Building a smart garbage sorter using Rekognition along with inference
To conserve resources, we must recycle products like cardboards, clean plastic bottles, paper etc. We usually throw recyclable and non recyclable items in the same trash cans which have to be separated afterwards. If the separation is done at the early stage, it will be convenient. Some garbage dumping companies perform the task manually. Items can be recycled and used afterwards. The project I worked on is a garbage sorter which will be able to differentiate between recyclable and non-recyclable garbage items automatically. The project will help in sorting recycling products and reducing human power for separation purposes.
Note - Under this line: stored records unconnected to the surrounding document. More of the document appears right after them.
(* ===== verification/Rekey.v ===== *)
(** * Rekey: key updates that follow one another

    The specification's scenario [set_key(K1); set_key(K2); set_key(K1)]:
    on an engine whose key installation replaces the keyed state
    ([EngineKeyLaws]) a key update overwrites the key update before it, so
    the three calls leave the object that [set_key(K1)] alone leaves and the
    same blocks are extracted afterwards.  A key update is not a reset: on
    an engine whose key installation leaves its round counter alone
    ([EngineRound]) key updates keep the counter where streaming left it.
    The examples show what the hypotheses are for: the tracer is not such an engine, and on the
    strict engine the three calls throw when [K2] is empty. *)

From Stdlib Require Import ZArith Lia.
From stdpp Require Import prelude.
From S2P Require Import Prelude Collect Limits Engine Engines Machine Spec Scenarios.
From S2P Require Import Errors.

Local Open Scope comp_scope.

(** A second key, of two cells, and key updates on the strict engine. *)
Definition key2 : list (word u32) := map (of_Z u32) [5; 6]%Z.

Definition rekey_strict (k : list (word u32)) : call (E:=strict) :=
  CSetKey k.

Section Rekey.
Context `{E : Engine} `{!EngineKeyLaws E}.
Implicit Types (m : machine) (k : list size_cell) (cs : list call).

(** The hooks of two key updates leave what the hooks of the second leave. *)
Lemma rekey_hooks n1 k1 n2 k2 s s' bs :
  run_hooks ([HSetSpace n1; HSetKey k1] ++ [HSetSpace n2; HSetKey k2]) s
    = Returns s' bs ->
  run_hooks [HSetSpace n2; HSetKey k2] s = Returns s' [].
Proof.
  change (run_hooks ([HSetSpace n1] ++ [HSetKey k1; HSetSpace n2; HSetKey k2]) s
            = Returns s' bs -> run_hooks ([HSetSpace n2] ++ [HSetKey k2]) s = Returns s' []).
  intros (s1 & bs1 & bs2 & H1 & H2%set_key_replaces & _)%run_hooks_app_returns.
  change (run_hooks ([HSetSpace n2] ++ [HSetKey k2]) s1 = Returns s' []) in H2.
  apply run_hooks_app_returns in H2 as (s2 & bs3 & bs4 & H2 & H3 & Hbs).
  symmetry in Hbs. apply app_eq_nil in Hbs as [-> ->].
  apply run_hooks_app_returns. exists s2, [], []. split_and!; [|done..].
  apply (set_space_replaces n1 n2 s s2 (bs1 ++ [])).
  apply (run_hooks_app_returns [HSetSpace n1] [HSetSpace n2]). eauto 10.
Qed.

(** A key update that returns yields no block. *)
Lemma set_key_call_returns k m m' o :
  run_call (CSetKey k) m = Returns m' o <->
  run_hooks (hooks_of (CSetKey k) (key m)) (base m) = Returns (base m') [] ∧
  key m' = resolve k ∧ o = None.
Proof.
  rewrite run_call_returns. split; [|naive_solver].
  intros (bs & H & Hk & ->). assert (bs = []) as ->; [|done].
  revert H. unfold run_hooks. cbn [hooks_of collect run_hook]. unfold bind, ret.
  repeat case_match; intros; by simplify_eq/=.
Qed.

Lemma rekey_call k1 k2 m m1 m2 o1 o2 :
  run_call (CSetKey k1) m = Returns m1 o1 ->
  run_call (CSetKey k2) m1 = Returns m2 o2 ->
  run_call (CSetKey k2) m = Returns m2 None.
Proof.
  intros (H1 & _ & _)%set_key_call_returns (H2 & Hk & _)%set_key_call_returns.
  apply set_key_call_returns. split_and!; [|done..].
  eapply rekey_hooks, run_hooks_app_returns. eauto 10.
Qed.

(** Two key updates in a row, then any calls: the first update is
    overwritten. *)
Lemma rekey_sessions k1 k2 cs m m' bs :
  run_calls (CSetKey k1 :: CSetKey k2 :: cs) m = Returns m' bs ->
  run_calls (CSetKey k2 :: cs) m = Returns m' bs.
Proof.
  intros (m1 & o1 & bs1 & H1 & H & ->)%run_calls_cons_returns.
  apply run_calls_cons_returns in H as (m2 & o2 & bs2 & H2 & H & ->).
  apply run_calls_cons_returns. exists m2, None, bs2.
  apply set_key_call_returns in H1 as H1'. apply set_key_call_returns in H2 as H2'.
  destruct H1' as (_ & _ & ->), H2' as (_ & _ & ->). eauto using rekey_call.
Qed.

(** C32: on an engine whose key installation replaces the keyed state, a
    key update overwrites the key updates before it: where
    [set_key(K1); ...; set_key(Kn); set_key(K)] and the calls after them
    return, [set_key(K)] and the same calls return the same blocks and leave
    the same object. *)
Theorem set_key_overwrites ks k cs m m' bs :
  run_calls ((CSetKey <$> ks) ++ CSetKey k :: cs) m = Returns m' bs ->
  run_calls (CSetKey k :: cs) m = Returns m' bs.
Proof.
  revert m bs. induction ks as [|k0 ks IH]; intros m bs; [done|].
  intros (m1 & o1 & bs1 & H1 & H%IH & ->)%run_calls_cons_returns.
  apply set_key_call_returns in H1 as H1'. destruct H1' as (_ & _ & ->).
  apply (rekey_sessions k0). apply run_calls_cons_returns. eauto 10.
Qed.

End Rekey.

Section RekeyTotal.
Context `{E : Engine} `{!EngineKeyLaws E} `{!EngineTotal E}.
Implicit Types (m : machine) (k : list size_cell) (cs : list call).

(** C33: the scenario of the specification on a total engine, as an
    equation between sessions: [set_key(K1); set_key(K2); set_key(K1)]
    followed by any calls ends, on every object, as [set_key(K1)] followed
    by the same calls does. *)
Theorem rekey_scenario k1 k2 cs :
  run_calls (CSetKey k1 :: CSetKey k2 :: CSetKey k1 :: cs) ≡
  run_calls (CSetKey k1 :: cs).
Proof.
  intros m.
  pose proof (run_calls_total (CSetKey k1 :: CSetKey k2 :: CSetKey k1 :: cs) m) as H.
  apply returns_true in H as (m' & bs & H). rewrite H. symmetry.
  by apply (rekey_sessions k2), (rekey_sessions k1).
Qed.

End RekeyTotal.

(** * A key update is not a reset *)

Section Asymmetry.
Context `{E : Engine} `{!EngineRound E}.
Implicit Types (m : machine) (k : list size_cell).

(** One key update that returns leaves the round counter alone. *)
Lemma set_key_round_of k m m' u :
  set_key k m = Returns m' u -> round_of (base m') = round_of (base m).
Proof.
  rewrite set_key_run. intros [H _]%lift_returns.
  apply bind_returns in H as (s & u1 & H1%set_space_round & H2%set_key_round).
  congruence.
Qed.

(** C34: key updates do not restart the stream: on an engine whose key
    installation and space setting leave its round counter alone, after any
    number of key updates that return the counter is where streaming left
    it; [set_key] calls neither [__reset] nor [__set_time]. *)
Theorem key_updates_keep_round ks m m' bs :
  run_calls (CSetKey <$> ks) m = Returns m' bs ->
  round_of (base m') = round_of (base m).
Proof.
  revert m bs. induction ks as [|k ks IH]; intros m bs.
  - unfold run_calls, collect, ret. by intros [= <- _].
  - intros (m1 & o & bs' & H1 & H2%IH & _)%run_calls_cons_returns.
    apply bind_returns in H1 as (m2 & u & H1%set_key_round_of & [= <- _]).
    congruence.
Qed.

End Asymmetry.

(** * The scenario on the engines *)

(** On the strict engine: [set_key(K1); set_key(K2); set_key(K1)] and two
    extractions, against [set_key(K1)] and two extractions. *)
Lemma set_key_overwrites_witness :
  run_calls (rekey_strict key4 :: [CShr; CShr]) strict4 =
  Returns
    (after ((CSetKey <$> [key4; key2]) ++ rekey_strict key4 :: [CShr; CShr])
       strict4)
    (default []
       (blocks ((CSetKey <$> [key4; key2]) ++ rekey_strict key4 :: [CShr; CShr])
          strict4)).
Proof.
  apply (set_key_overwrites (E:=strict) [key4; key2] key4 [CShr; CShr]).
  apply run_calls_after. by vm_compute.
Defined.

Lemma rekey_scenario_witness :
  run_calls [rekey [1; 2; 3; 4]%Z; rekey [5; 6]%Z; rekey [1; 2; 3; 4]%Z; CShr; CShr] mixer4 =
  run_calls [rekey [1; 2; 3; 4]%Z; CShr; CShr] mixer4.
Proof. apply (rekey_scenario (E:=mixer)). Defined.

(** The scenario leaves the space at the length of [K1]. *)
Example rekey_scenario_space :
  space_of (base (after [rekey [1; 2; 3; 4]%Z; rekey [5; 6]%Z; rekey [1; 2; 3; 4]%Z] mixer4))
    = 4.
Proof. by vm_compute. Qed.

(** With an empty [K2] the scenario throws on the strict engine, where
    [set_key(K1)] alone returns: [set_key] hands the engine the empty key. *)
Example rekey_scenario_empty_strict :
  thrown (run_calls [rekey_strict key4; rekey_strict []; rekey_strict key4] strict4)
    = Some invalid_argument ∧
  returns (run_calls [rekey_strict key4] strict4) = true.
Proof. by vm_compute. Qed.

(** The tracer keeps the history of its hooks: its key installation does
    not replace what was installed before. *)
Example tracer_keeps_history : ¬ EngineKeyLaws (tracer mixer).
Proof.
  intros [H _].
  specialize (H [] 0 [] [] [HSetKey []; HSetSpace 0; HSetKey []] []).
  by specialize (H eq_refl).
Qed.

(** After an extraction the mixer's counter is 1; two key updates keep it,
    and a reset restarts it. *)
Lemma key_updates_keep_round_witness :
  round_of (base (after (CSetKey <$> [key2; key4]) (after [CShr] mixer4)))
    = round_of (base (after [CShr] mixer4)).
Proof.
  apply (key_updates_keep_round (E:=mixer) [key2; key4] _ _
           (default [] (blocks (CSetKey <$> [key2; key4]) (after [CShr] mixer4)))).
  apply run_calls_after. by vm_compute.
Defined.

Example reset_restarts_round :
  word_val (mix_round (base (after [rekey [5; 6]%Z] (after [CShr] mixer4)))) = 1%Z ∧
  word_val (mix_round (base (after [rekey [5; 6]%Z; CReset] (after [CShr] mixer4)))) = 0%Z.
Proof. by vm_compute. Qed.

(** After one extraction, re-keying with and without a reset gives
    different blocks. *)
Example key_update_is_not_reset :
  blocks [rekey [5; 6]%Z; CShr] (after [CShr] mixer4) ≠
  blocks [rekey [5; 6]%Z; CReset; CShr] (after [CShr] mixer4).
Proof. compute_done. Qed.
To implement my project, I used AWS Rekognition, an object detection technique. I trained my model 20 times with increasing number of images. Starting with 45 images, I ended up using 620 images. I started with simple images then increased to images with have little overlapping of objects to complex images. All of the images were resized to 416*416 pixels and were taken with a phone camera. I made sure the images were in range of 64*64 to 4096*4096 pixels as this is a requirement of Rekognition. My model can detect 10 different types of garbage (paper, can, tissue, cardboard, bottle, wrapper, plastic bag, wood, trash and compost). Compost class includes food wastes and trash class has items such as bubble sheets, batteries, medicine bottles, bulbs, cracked phones, plastic pieces etc .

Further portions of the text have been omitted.